I say, “seems to be”, because we’re not really sure. The item was actually acquired from a thrift shop, where the (presumably) original owner had abandoned it for others to use.
This is a very typical scenario. The truth is that desktop 3D printers have been terribly unreliable for many years, and errors of various sorts are encountered regularly.
These problems usually aren’t much of an issue for most tech-savvy 3D printer operators. If something’s wrong, just fix it. This happens every day.
But what happens when the owner isn’t comfortable with tech? Perhaps they bought the 3D printer on a whim, but got too deep into a tech problem? Perhaps someone gifted them the machine and they had insufficient tech skills to run it properly? Maybe they bought it from a thrift shop and then returned it!
Back to the 3D printer.
I’m fascinated by old 3D printers, having used many of them years ago. Of course, these days almost any 3D printer is vastly better than older equipment, so it’s rare that I fire one up.
But this machine seemed quite different. It uses a cantilever design that is reminiscent of the Prusa MINI, but has a very small build volume.
The machine was acquired totally without any documentation, and the owner had to figure out how to run it from scratch. It turns out it has an internal controller, but for all practical purposes must be driven from an external PC running appropriate software to send commands to the device.
Operation of the machine is unique, and uses a method I’ve never encountered previously. There is no LCD panel or touchscreen, again to reduce cost. In other words, there is literally no way to get any operational feedback aside from observing the machine’s actions!
Inside the machine it turns out it uses a standard Marlin board equipped with an LCD connector. In theory, then, one could add a display to the SX1, if you also made a mounting system.
This is why the SX1 requires an external PC: there is no way to monitor the current temperature, positions or other critical information. That data can be found in external software.
For control, the SX1 has only four icon-labeled buttons. No knob. No touchscreen.
What are they? It’s impossible to say, but after a “push all the buttons and see what happens” session, the owner confirmed they were “HOME”, “PRINT”, “PLUS” and “MINUS”.
Of most interest was to determine exactly how old this machine was. When did it come to market? My initial guess was perhaps 2014 or earlier, since every machine after that point included a control panel of some sort.

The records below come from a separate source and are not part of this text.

(** ** Loops that append results

    The results of a loop [for _, x := range l { rv = append(rv, f(x)...) }]. *)
Fixpoint append_all {E A B} (f : A → outcome E (list B)) (l : list A) : outcome E (list B) :=
  match l with
  | [] => mret []
  | x :: l => r ← f x; rs ← append_all f l; mret (r ++ rs)
  end.
Section append_all.
Context {E A B : Type}.
Implicit Types (f : A → outcome E (list B)) (l : list A).

Lemma append_all_Ok f l :
  (∀ x, x ∈ l → ∃ r, f x = Ok r) →
  ∃ rs, append_all f l = Ok rs ∧ ∀ y, y ∈ rs ↔ ∃ x r, x ∈ l ∧ f x = Ok r ∧ y ∈ r.
Proof.
  induction l as [|x l IH]; intros Hf.
  { exists []. split; [done|]. set_solver. }
  destruct (Hf x) as [r Hr]; [set_solver|]. destruct IH as (rs & Hrs & Hy); [intros; apply Hf; set_solver|].
  exists (r ++ rs). cbn. rewrite Hr, outcome_bind_ret, Hrs, outcome_bind_ret. split; [done|].
  intros y. rewrite elem_of_app, Hy. setoid_rewrite elem_of_cons. split.
  - intros [?|(x' & r' & ? & ? & ?)]; eauto 10.
  - intros (x' & r' & [->|?] & Hr' & ?); [left|right; eauto 10]. rewrite Hr in Hr'. by simplify_outcome.
Qed.

(** The results of a loop that succeeded come from successful steps. *)
Lemma append_all_inv f l rs y :
  append_all f l = Ok rs → (y ∈ rs ↔ ∃ x r, x ∈ l ∧ f x = Ok r ∧ y ∈ r).
Proof.
  revert rs. induction l as [|x l IH]; intros rs Hr; cbn in Hr; [injection Hr as <-; set_solver|].
  apply outcome_bind_Ok in Hr as (r & Hx & Hr). apply outcome_bind_Ok in Hr as (rs' & Hl & Hr).
  injection Hr as <-. rewrite elem_of_app, (IH _ Hl). setoid_rewrite elem_of_cons. split.
  - intros [?|(x' & r' & ? & ? & ?)]; eauto 10.
  - intros (x' & r' & [->|?] & Hr' & ?); [left; congruence|right; eauto 10].
Qed.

My research resource here was the Internet WayBack Machine, which holds archives of older web pages that can be readily inspected. I searched through the LABISTS website and was absolutely shocked to discover that the device seems to have first appeared in …

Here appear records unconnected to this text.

(* ===== verification/Status.v ===== *)
(** * Status: rich errors of the gNMI server

    Models [utilities/status/status.go]: the [Status] error, the tags, the
    conversions from and to other errors, and the [gnmi.Error] of an update
    result.

    A Go [error] is an [option error]: [None] is the nil interface.  A nil
    [*Status] stored in an interface is a non-nil error, [Some (ErrStatus None)].
    The functions that write through the pointer they got from [FromError]
    return the error with its status updated, the same object the caller holds. *)

From stdpp Require Import pretty.
From S2P Require Export GoStrings.

(** ** codes.Code (google.golang.org/grpc/codes), a uint32 *)
Module codes.
Definition OK : Z := 0.
Definition Canceled : Z := 1.
Definition Unknown : Z := 2.
Definition InvalidArgument : Z := 3.
Definition DeadlineExceeded : Z := 4.
Definition NotFound : Z := 5.
Definition AlreadyExists : Z := 6.
Definition Aborted : Z := 10.
Definition OutOfRange : Z := 11.
Definition Unimplemented : Z := 12.
Definition Internal : Z := 13.
End codes.

(** ** Error tags *)
Definition ErrorTag : Type := Z.
Definition TagUnknown : ErrorTag := 0%Z.
Definition TagMissingPath : ErrorTag := 1%Z.
Definition TagInvalidPath : ErrorTag := 2%Z.
Definition TagUnknownPath : ErrorTag := 3%Z.
Definition TagInvalidAlias : ErrorTag := 4%Z.
Definition TagDataMissing : ErrorTag := 5%Z.
Definition TagBadData : ErrorTag := 6%Z.
Definition TagNotSupport : ErrorTag := 7%Z.
Definition TagOperationFail : ErrorTag := 8%Z.
Definition TagMalformedMessage : ErrorTag := 9%Z.
Definition TagInvalidConfig : ErrorTag := 10%Z.
Definition TagInvalidSession : ErrorTag := 11%Z.
Definition tagMax : ErrorTag := 12%Z.

Definition tagStr : gmap Z string := list_to_map [
  (TagMissingPath, "missing-path");
  (TagInvalidPath, "invalid-path");
  (TagUnknownPath, "unknown-path");
  (TagInvalidAlias, "invalid-path");
  (TagDataMissing, "data-missing");
  (TagBadData, "bad-data");
  (TagNotSupport, "not-support");
  (TagOperationFail, "operation-fail");
  (TagMalformedMessage, "malformed-message");
  (TagInvalidConfig, "invalid-config");
  (TagInvalidSession, "invalid-session")].

Definition ErrorTag_String (t : ErrorTag) : string :=
  match tagStr !! t with Some s => s | None => "unknown-error" end.

(** ** Status *)

(** The [errdetails] messages the source uses. *)
Inductive detail : Type :=
  | DBadRequest (FieldViolations : list (string * string))
  | DErrorInfo (Reason Domain : string) (Metadata : gmap string string).

Record Status : Type := mkStatus {
  s_Code : Z;
  s_Message : msg;
  s_Tag : ErrorTag;
  s_Reason : string;
  s_Domain : string;
  s_Path : string;
  s_SubError : option (list string);
  s_badRequest : option detail
}.

(** The dynamic types of an [error] the source distinguishes: a plain error
    with its text, a [*Status] (possibly nil), and any other type that has a
    [GRPCStatus] method, with the code and message of that status. *)
Inductive error : Type :=
  | ErrStr (m : msg)
  | ErrStatus (s : option Status)
  | ErrGRPC (code : Z) (m : msg).

(** [fmt.Errorf(format, args...)]. *)
Definition Errorf_plain (format : string) (args : list arg) : error :=
  ErrStr (Fmt format args).

Definition New (c : Z) (tag : ErrorTag) (m : msg) : Status :=
  mkStatus c m tag "" "" "" None None.

Definition Newf (c : Z) (tag : ErrorTag) (format : string) (a : list arg) : Status :=
  New c tag (Fmt format a).

(** [(s *Status) Error()]. *)
Definition Status_Error (s : option Status) : msg :=
  match s with
  | None => Fmt "" []
  | Some s => Fmt "[%s] %s" [AStr (ErrorTag_String (s_Tag s)); AMsg (s_Message s)]
  end.

(** [err.Error()]: the text of any error; for a foreign gRPC error, its message. *)
Definition error_text (e : error) : msg :=
  match e with
  | ErrStr m => m
  | ErrStatus s => Status_Error s
  | ErrGRPC _ m => m
  end.

(** [(s *Status) String()]. *)
Definition Status_String (s : option Status) : msg :=
  match s with
  | None => Fmt "" []
  | Some s =>
      foldl (λ rstr sub, Fmt "%s  - %s\n" [AMsg rstr; AStr sub])
        (Fmt "status: Code: %s Message: %s Reason: %s Domain: %s Path: %s SubError:"
           [AInt (s_Code s); AMsg (s_Message s); AStr (s_Reason s);
            AStr (s_Domain s); AStr (s_Path s)])
        (default [] (s_SubError s))
  end.

(** [FromError]: the result is a pointer, [None] is nil. *)
Definition FromError (err : option error) : option Status :=
  match err with
  | None => None
  | Some (ErrStatus s) => s
  | Some (ErrGRPC c m) => Some (New c TagUnknown m)
  | Some (ErrStr m) => Some (New codes.Unknown TagUnknown m)
  end.

(** [Code]: reads [s.Code] through the pointer, so a nil [*Status] panics. *)
Definition Code (err : option error) : outcome error Z :=
  match err with
  | None => Ok codes.OK
  | Some (ErrStatus (Some s)) => Ok (s_Code s)
  | Some (ErrStatus None) => Panic
  | Some (ErrGRPC c _) => Ok c
  | Some (ErrStr _) => Ok codes.Unknown
  end.

Definition Message (err : option error) : outcome error msg :=
  match err with
  | None => Ok (Fmt "" [])
  | Some (ErrStatus (Some s)) => Ok (s_Message s)
  | Some (ErrStatus None) => Panic
  | Some (ErrGRPC _ m) => Ok m
  | Some (ErrStr m) => Ok m
  end.

Definition set_code (c : Z) (s : Status) : Status :=
  mkStatus c (s_Message s) (s_Tag s) (s_Reason s) (s_Domain s) (s_Path s)
    (s_SubError s) (s_badRequest s).
Definition set_tag (t : ErrorTag) (s : Status) : Status :=
  mkStatus (s_Code s) (s_Message s) t (s_Reason s) (s_Domain s) (s_Path s)
    (s_SubError s) (s_badRequest s).
Definition set_info (r d p : string) (s : Status) : Status :=
  mkStatus (s_Code s) (s_Message s) (s_Tag s) r d p (s_SubError s) (s_badRequest s).

(** [Error(c, err)]: the nil [*Status] is returned as an [error] value. *)
Definition Error (c : Z) (err : option error) : option error :=
  match FromError err with
  | None => Some (ErrStatus None)
  | Some s =>
      Some (ErrStatus (Some
        (if (s_Code s =? codes.Unknown)%Z || (s_Code s =? codes.OK)%Z
         then set_code c s else s)))
  end.

Definition Errorf (c : Z) (format : string) (a : list arg) : error :=
  ErrStatus (Some (New c TagUnknown (Fmt format a))).

Definition TaggedError (c : Z) (tag : ErrorTag) (err : option error) : option error :=
  match FromError err with
  | None => Some (ErrStatus None)
  | Some s =>
      let s := if (s_Code s =? codes.Unknown)%Z || (s_Code s =? codes.OK)%Z
               then set_code c s else s in
      let s := if (tagMax <=? s_Tag s)%Z then set_tag tag s else s in
      Some (ErrStatus (Some s))
  end.

Definition TaggedErrorf (c : Z) (tag : ErrorTag) (format : string) (a : list arg) : error :=
  ErrStatus (Some (New c tag (Fmt format a))).

(** [FromContextError]: the two sentinel errors of the package [context] are
    given by their texts. *)
Inductive context_error : Type :=
  | DeadlineExceeded (m : msg) | Canceled (m : msg) | OtherError (e : error).

Definition FromContextError (err : option context_error) : option error :=
  match err with
  | None => None
  | Some (DeadlineExceeded m) => Some (ErrStatus (Some (New codes.DeadlineExceeded TagUnknown m)))
  | Some (Canceled m) => Some (ErrStatus (Some (New codes.Canceled TagUnknown m)))
  | Some (OtherError e) => Some (ErrStatus (Some (New codes.Unknown TagUnknown (error_text e))))
  end.

(** ** Error details *)

Definition has_info (s : Status) : bool :=
  negb (bool_decide (s_Reason s = "")) || negb (bool_decide (s_Domain s = "")) ||
  negb (bool_decide (s_Path s = "")) || bool_decide (is_Some (s_SubError s)).

Definition error_key (i : nat) : string := "error" +:+ pretty i.

(** The loop [for i := range s.SubError { m["error%d"] = s.SubError[i] }]. *)
Definition add_sub_errors (m : gmap string string) (subs : list string) : gmap string string :=
  foldl (λ m '(i, e), <[error_key i := e]> m) m (zip (seq 0 (length subs)) subs).

Definition error_info (s : Status) : detail :=
  DErrorInfo (s_Reason s) (s_Domain s)
    (add_sub_errors {["Path" := s_Path s]} (default [] (s_SubError s))).

(** [gnmipb.Error]. *)
Record gnmi_Error (any : Type) : Type := mkGnmiError {
  e_Code : Z; e_Message : msg; e_Data : option any
}.
Arguments mkGnmiError {any}.
Arguments e_Code {any}.
Arguments e_Message {any}.
Arguments e_Data {any}.

(** The status of google.golang.org/grpc/status: built by [New] with a code and
    a message; [WithDetails] returns a new status and is a parameter. *)
Record grpc_status : Type := mkGrpcStatus { g_code : Z; g_msg : msg; g_details : list detail }.

Section grpc.
(** Third-party code: [ptypes.MarshalAny] and the [WithDetails] method of a gRPC status. *)
Context {any : Type} (MarshalAny : detail → option any).
Context (WithDetails : grpc_status → detail → option grpc_status).

Definition UpdateResultError (err : option error) : outcome error (option (gnmi_Error any)) :=
  match err with
  | None => Ok None
  | Some _ =>
      match FromError err with
      | None => Panic
      | Some s =>
          Ok (Some (mkGnmiError (s_Code s)
            (Fmt "[%s] %s" [AStr (ErrorTag_String (s_Tag s)); AMsg (s_Message s)])
            (if has_info s then MarshalAny (error_info s) else None)))
      end
  end.

(** [GRPCStatus]: the statuses [WithDetails] returns are dropped. *)
Definition GRPCStatus (s : option Status) : outcome error grpc_status :=
  match s with
  | None => Panic
  | Some s =>
      let ss := mkGrpcStatus (s_Code s)
        (Fmt "[%s] %s" [AStr (ErrorTag_String (s_Tag s)); AMsg (s_Message s)]) [] in
      let _ := match s_badRequest s with Some d => WithDetails ss d | None => None end in
      let _ := if has_info s then WithDetails ss (error_info s) else None in
      Ok ss
  end.

Definition ToProto (err : option error) : outcome error (option grpc_status) :=
  match err with
  | None => Ok None
  | Some _ => Some <$> GRPCStatus (FromError err)
  end.
End grpc.

(** [WithErrorPath], [WithErrorReason], [WithDomain], [WithInfo]: the field is
    written through the pointer [FromError] returns and [err] is returned.  A
    nil pointer panics; the write to a status that [FromError] has just built
    is not visible through [err]. *)
Definition with_status (f : Status → Status) (err : option error) : outcome error (option error) :=
  match err with
  | Some (ErrStatus (Some s)) => Ok (Some (ErrStatus (Some (f s))))
  | Some (ErrStatus None) | None => Panic
  | Some (ErrGRPC _ _) | Some (ErrStr _) => Ok err
  end.

Definition WithErrorPath (err : option error) (Path : string) : outcome error (option error) :=
  with_status (λ s, set_info (s_Reason s) (s_Domain s) Path s) err.
Definition WithErrorReason (err : option error) (Reason : string) : outcome error (option error) :=
  with_status (λ s, set_info Reason (s_Domain s) (s_Path s) s) err.
Definition WithDomain (err : option error) (Domain : string) : outcome error (option error) :=
  with_status (λ s, set_info (s_Reason s) Domain (s_Path s) s) err.
Definition WithInfo (err : option error) (Reason Path Domain : string) : outcome error (option error) :=
  with_status (set_info Reason Domain Path) err.

(** ** Lemmas *)

Lemma error_key_inj i j : error_key i = error_key j → i = j.
Proof. intros H%app_inj_l. by apply (inj pretty). Qed.

Lemma error_key_not_path i : error_key i ≠ "Path".
Proof. unfold error_key. by rewrite app_cons. Qed.

Lemma add_sub_errors_snoc m subs e :
  add_sub_errors m (subs ++ [e]) = <[error_key (length subs) := e]> (add_sub_errors m subs).
Proof.
  unfold add_sub_errors. rewrite length_app, Nat.add_1_r, seq_S.
  rewrite zip_with_app by by rewrite length_seq. by rewrite foldl_app.
Qed.

Lemma add_sub_errors_lookup m subs i :
  m !! error_key i = None → add_sub_errors m subs !! error_key i = subs !! i.
Proof.
  intros Hm. induction subs as [|e subs IH] using rev_ind; [done|].
  rewrite add_sub_errors_snoc, lookup_insert. case_decide as Heq.
  - apply error_key_inj in Heq as <-. by rewrite lookup_app_r, Nat.sub_diag.
  - rewrite IH. destruct (decide (i < length subs)).
    + by rewrite lookup_app_l.
    + rewrite lookup_app_r, lookup_ge_None_2 by lia. symmetry. apply lookup_ge_None_2.
      cbn. assert (i ≠ length subs) by by intros ->. lia.
Qed.

Lemma add_sub_errors_other m subs k :
  (∀ i, error_key i ≠ k) → add_sub_errors m subs !! k = m !! k.
Proof.
  intros Hk. induction subs as [|e subs IH] using rev_ind; [done|].
  by rewrite add_sub_errors_snoc, lookup_insert_ne.
Qed.

Lemma has_info_sub s : is_Some (s_SubError s) → has_info s = true.
Proof. intros H. unfold has_info. rewrite (bool_decide_true (is_Some _)) by done. apply orb_true_r. Qed.

Lemma with_status_ok f s : with_status f (Some (ErrStatus (Some s))) = Ok (Some (ErrStatus (Some (f s)))).
Proof. done. Qed.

The machine’s current owner found it in 2022, so evidently the original owner didn’t even last a year with it. Somehow I am not surprised.
Looking through the archived pages, it seems that the SX1 was first launched with a price of US$169 in 2021. That might have been a low price for a 3D printer a couple of years ago, but for a stripped down machine like this in 2021, it’s too high price. Even then one could purchase far more capable machines for US$200. Now there are even more.

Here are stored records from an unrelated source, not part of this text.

(* ===== verification/StatusSpec.v ===== *)
(** * StatusSpec: the theorems on rich errors *)

From S2P Require Export Status.

(** ** Theorems *)

(** Code and Message, which avoid building a status, agree with the status
    FromError builds for every error that is not a nil [*Status] (on which the
    first two panic and FromError returns nil). *)
Theorem FromError_agrees (err : option error) :
  match FromError err with
  | Some s => Code err = Ok (s_Code s) ∧ Message err = Ok (s_Message s)
  | None => (err = None ∧ Code err = Ok codes.OK ∧ Message err = Ok (Fmt "" [])) ∨
            (err = Some (ErrStatus None) ∧ Code err = Panic ∧ Message err = Panic)
  end.
Proof. destruct err as [[m|[s|]|c m]|]; cbn; auto. Qed.

(** TaggedError replaces the tag only when it is out of the range of the
    declared tags: for every error that is not such a status the given tag is
    dropped, so a plain or foreign error stays "unknown-error". *)
Theorem TaggedError_drops_tag (c : Z) (tag : ErrorTag) (err : option error) (s : Status) :
  FromError err = Some s → (s_Tag s < tagMax)%Z →
  ∃ s', TaggedError c tag err = Some (ErrStatus (Some s')) ∧ s_Tag s' = s_Tag s ∧
        s_Message s' = s_Message s ∧
        (s_Code s' = c ∨ (s_Code s' = s_Code s ∧ s_Code s ≠ codes.Unknown ∧ s_Code s ≠ codes.OK)).
Proof.
  intros Hs Htag. unfold TaggedError. rewrite Hs.
  destruct (_ || _) eqn:Hc; cbn; (destruct (Z.leb_spec tagMax (s_Tag s)); [lia|]); eexists;
    (split; [done|]); (split; [done|]); (split; [done|]); [by left|right].
  apply orb_false_iff in Hc as [?%Z.eqb_neq ?%Z.eqb_neq]. done.
Qed.

Lemma TaggedError_drops_tag_witness :
  let err := Some (ErrStr (Fmt "disk full" [])) in
  ∃ s', TaggedError codes.Internal TagOperationFail err = Some (ErrStatus (Some s')) ∧
        s_Tag s' = TagUnknown ∧ s_Message s' = Fmt "disk full" [] ∧
        (s_Code s' = codes.Internal ∨
         (s_Code s' = codes.Unknown ∧ codes.Unknown ≠ codes.Unknown ∧ codes.Unknown ≠ codes.OK)).
Proof.
  intros err.
  exact (TaggedError_drops_tag codes.Internal TagOperationFail err
           (New codes.Unknown TagUnknown (Fmt "disk full" [])) eq_refl eq_refl).
Defined.

(** Error and TaggedError never return a nil error: on a nil error they
    return an interface that holds a nil [*Status], on which Code, Message,
    UpdateResultError and the With functions panic. *)
Theorem Error_nil_not_nil (c : Z) (tag : ErrorTag) :
  (∀ err, is_Some (Error c err) ∧ is_Some (TaggedError c tag err)) ∧
  Code (Error c None) = Panic ∧ Message (TaggedError c tag None) = Panic ∧
  (∀ any (marshal : detail → option any), UpdateResultError marshal (Error c None) = Panic) ∧
  (∀ p, WithErrorPath (TaggedError c tag None) p = Panic).
Proof.
  repeat split; unfold Error, TaggedError; by case_match.
Qed.

(** The error of an update result carries the code and the tagged message of
    the status, and, when the status has a reason, a domain, a path or sub-errors
    and the details can be marshalled, an ErrorInfo whose metadata holds the path
    under "Path" and the i-th sub-error under "error<i>", and nothing under the
    other "error<i>" keys. *)
Theorem UpdateResultError_details {any} (MarshalAny : detail → option any) (s : Status) :
  ∃ e, UpdateResultError MarshalAny (Some (ErrStatus (Some s))) = Ok (Some e) ∧
       e_Code e = s_Code s ∧ e_Message e = Status_Error (Some s) ∧
       (has_info s = false → e_Data e = None) ∧
       (has_info s = true → ∃ m, e_Data e = MarshalAny (DErrorInfo (s_Reason s) (s_Domain s) m) ∧
          m !! "Path" = Some (s_Path s) ∧
          ∀ i, m !! error_key i = default [] (s_SubError s) !! i).
Proof.
  eexists. split; [done|]. cbn. split; [done|]. split; [done|].
  split; [by intros ->|]. intros ->. unfold error_info. eexists. split; [done|]. split.
  - rewrite add_sub_errors_other; [by rewrite lookup_singleton_eq|]. apply error_key_not_path.
  - intros i. apply add_sub_errors_lookup. apply lookup_singleton_None. by intros Heq%eq_sym%error_key_not_path.
Qed.

(** GRPCStatus sends only the code and the tagged message: the statuses
    returned by WithDetails are dropped, so the reason, domain, path, sub-errors
    and bad-request details of a status never reach the client, whereas
    UpdateResultError does send them. *)
Theorem GRPCStatus_no_details (WithDetails : grpc_status → detail → option grpc_status) (s : Status) :
  GRPCStatus WithDetails (Some s) =
  Ok (mkGrpcStatus (s_Code s) (Status_Error (Some s)) []) ∧
  ToProto WithDetails (Some (ErrStatus (Some s))) =
  Ok (Some (mkGrpcStatus (s_Code s) (Status_Error (Some s)) [])).
Proof. done. Qed.

(** The With functions record their information only on an error that
    already is a status: on a plain or foreign error they return it unchanged,
    on nil they panic. *)
Theorem WithInfo_lost (err : error) (Reason Path Domain : string) :
  match err with
  | ErrStatus (Some s) =>
      ∃ s', WithInfo (Some err) Reason Path Domain = Ok (Some (ErrStatus (Some s'))) ∧
            s_Reason s' = Reason ∧ s_Path s' = Path ∧ s_Domain s' = Domain ∧
            s_Code s' = s_Code s ∧ s_Message s' = s_Message s ∧ s_Tag s' = s_Tag s
  | ErrStatus None => WithInfo (Some err) Reason Path Domain = Panic
  | _ => WithInfo (Some err) Reason Path Domain = Ok (Some err) ∧
         FromError (Some err) ≠ None
  end.
Proof. destruct err as [m|[s|]|c m]; cbn; eauto 10. Qed.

Then I got a further surprise: you can still buy an SX1 today!
The LABISTS site is still active, and while they seem to be mostly focused on Raspberry Pi kits, they actually do still list the SX1 on their site.
At a price of US$199.
And it’s a kit you assemble.
That amount is fantastically overpriced for this machine.
If there was a current machine design on the market that would cost, say, US$99, the SX1 would fit that niche nicely. At US$199, it’s time to run away quickly.
That is, unless you can get one a thrift shop for US$40.